:: Instructions to follow ::
Reproduce the section of the listing that begins at the line containing "assert (forall t" and finishes at the line containing "destruct l; cbn". Include both end lines and nothing beyond them.

:: Provided records ::
Lemma granted_return s s' t o :
  Granted s -> callers s' = callers (finish t s) -> log s' = log s ++ [Returned t o] ->
  (forall id, o = SendOutcome_id id -> has_handle s id) -> Granted s'.
Proof.
  intros H Hc Hl Ho. eapply (granted_caller s s' t None); [done..|]. intros t' id Hin.
  apply list_elem_of_singleton in Hin. injection Hin as _ Eo. destruct (Ho id (eq_sym Eo)) as [cb Hcb]. exists cb.
  rewrite Hl. apply elem_of_app. by left.
Qed.

Lemma granted_move s s' t c :
  Granted s -> callers s' = <[t := c]> (callers s) -> log s' = log s ->
  (forall id, granted_id c = Some id -> has_handle s id) -> Granted s'.
Proof.
  intros H Hc Hl Ho. eapply (granted_caller s s' t (Some c) []); [done|done|by rewrite app_nil_r| |].
  - intros c' id [= <-] Hg. destruct (Ho id Hg) as [cb Hcb]. exists cb. by rewrite Hl.
  - intros t' id Hin. by apply not_elem_of_nil in Hin.
Qed.

Lemma granted_same s s' : Granted s -> callers s' = callers s -> log s' = log s -> Granted s'.
Proof. intros H Hc Hl. eapply appends_granted, H. split; auto. Qed.

Lemma granted_step l s s' : Granted s -> step l s = Some s' -> Granted s'.
Proof.
  intros H E. pose proof (appends_step _ _ _ E) as Ha. pose proof H as [H1 _].
  assert (forall t c, enter t c s = Some s' -> granted_id c = None -> Granted s') as Henter.
  { intros t c. unfold enter. destruct (_ && _); [|done]. intros [= <-] Hc.
    eapply (granted_move s _ t c); try done. intros id. by rewrite Hc. }
  unfold NetworkCurl.step in E. destruct (aborted s); [done|].
  destruct l; cbn [choose_step] in E; try (by eapply appends_granted); clear Ha.
  - by eapply Henter.
  - destruct (IsStarted s); [by eapply Henter|by injection E as <-].
  - unfold caller_step in E. destruct (callers s !! t) as [[]|] eqn:Et;
      repeat first [progress simplify_option_eq | case_match];
      try (eapply (granted_move s _ t); [done|reflexivity|done|cbn; repeat case_match; done]);
      try (eapply (granted_return s _ t); [done|reflexivity|reflexivity|intros ? [=]]).
    + eapply (granted_move s _ t); [done|reflexivity|done|]. intros id' Hid. by apply (H1 t _ id' Et).
    + subst. by eapply (H1 t _ _ Et).
    + unfold CancelLocked. eapply (granted_caller s _ t None []); try done.
      * by destruct (find_handle _ _).
      * rewrite app_nil_r. by destruct (find_handle _ _).
      * intros ? ? Hin. by apply not_elem_of_nil in Hin.
  - destruct (callers s !! t) as [[]|] eqn:Et; try done. unfold Setup in E.
    destruct (init_mutex_ s); [done|]. destruct (_ || _); [injection E as <-|destruct (hooked s); cbn [negb] in E].
    + eapply (granted_return s _ t); [done|reflexivity|reflexivity|intros ? [=]].
    + case_bool_decide; [|done]. destruct (curl_easy_inits _ _) as [s1|] eqn:E1; [|done].
      apply curl_easy_inits_spec in E1 as (e & -> & _). injection E as <-. unfold start_thread.
      eapply (granted_move s _ t (Waiting r a)); try done; by destruct (thread_ _).
    + injection E as <-. eapply (granted_caller s _ t None); [done|reflexivity|reflexivity|done|].
      intros ? ? Hin. by apply list_elem_of_singleton in Hin.
  - destruct (callers s !! t) as [[]|] eqn:Et; try done. destruct (event_locked s); [done|].
    unfold GetHandle, curl_easy_init in E.
    assert (forall i p e, Granted (with_caller t (Configuring r id i) (log_event (Taken (arg_callback a) (s32 id))
          (update i (allocated (s32 id) now p a) (with_easy e s))))) as Htake.
    { intros i p e. eapply (granted_caller s _ t (Some (Configuring r id i))); [done|reflexivity|reflexivity| |].
      - intros c id' [= <-] [= <-]. exists (arg_callback a). cbn. apply elem_of_app. right. constructor.
      - intros ? ? Hin. by apply list_elem_of_singleton in Hin. }
    assert (Granted (return_ t (SendOutcome_error UNKNOWN_ERROR) s)) as Hret
      by (eapply (granted_return s _ t); [done|reflexivity|reflexivity|intros ? [=]]).
    destruct (find_handle _ _) as [i|]; [|by injection E as <-].
    destruct (_ =? 0)%nat; [|injection E as <-; apply (Htake _ _ (easy s))].
    case_bool_decide as Ez; [subst; by injection E as <-|]. case_bool_decide; [done|]. cbn in E.
    replace (ptr =? 0)%nat with false in E by (symmetry; by apply Nat.eqb_neq). injection E as <-. apply Htake.
  - destruct (callers s !! t) as [[]|] eqn:Et; try done. injection E as <-. unfold Configure.
    repeat case_match; try (by eapply (granted_return s _ t); [done|reflexivity|reflexivity|intros ? [=]]);
      (eapply (granted_move s _ t); [done|reflexivity|done|]; intros id' [= <-]; by eapply (H1 t _ _ Et)).
Qed.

:: Problem solution ::
  assert (forall t c, enter t c s = Some s' -> granted_id c = None -> Granted s') as Henter.
  { intros t c. unfold enter. destruct (_ && _); [|done]. intros [= <-] Hc.
    eapply (granted_move s _ t c); try done. intros id. by rewrite Hc. }
  unfold NetworkCurl.step in E. destruct (aborted s); [done|].
  destruct l; cbn [choose_step] in E; try (by eapply appends_granted); clear Ha.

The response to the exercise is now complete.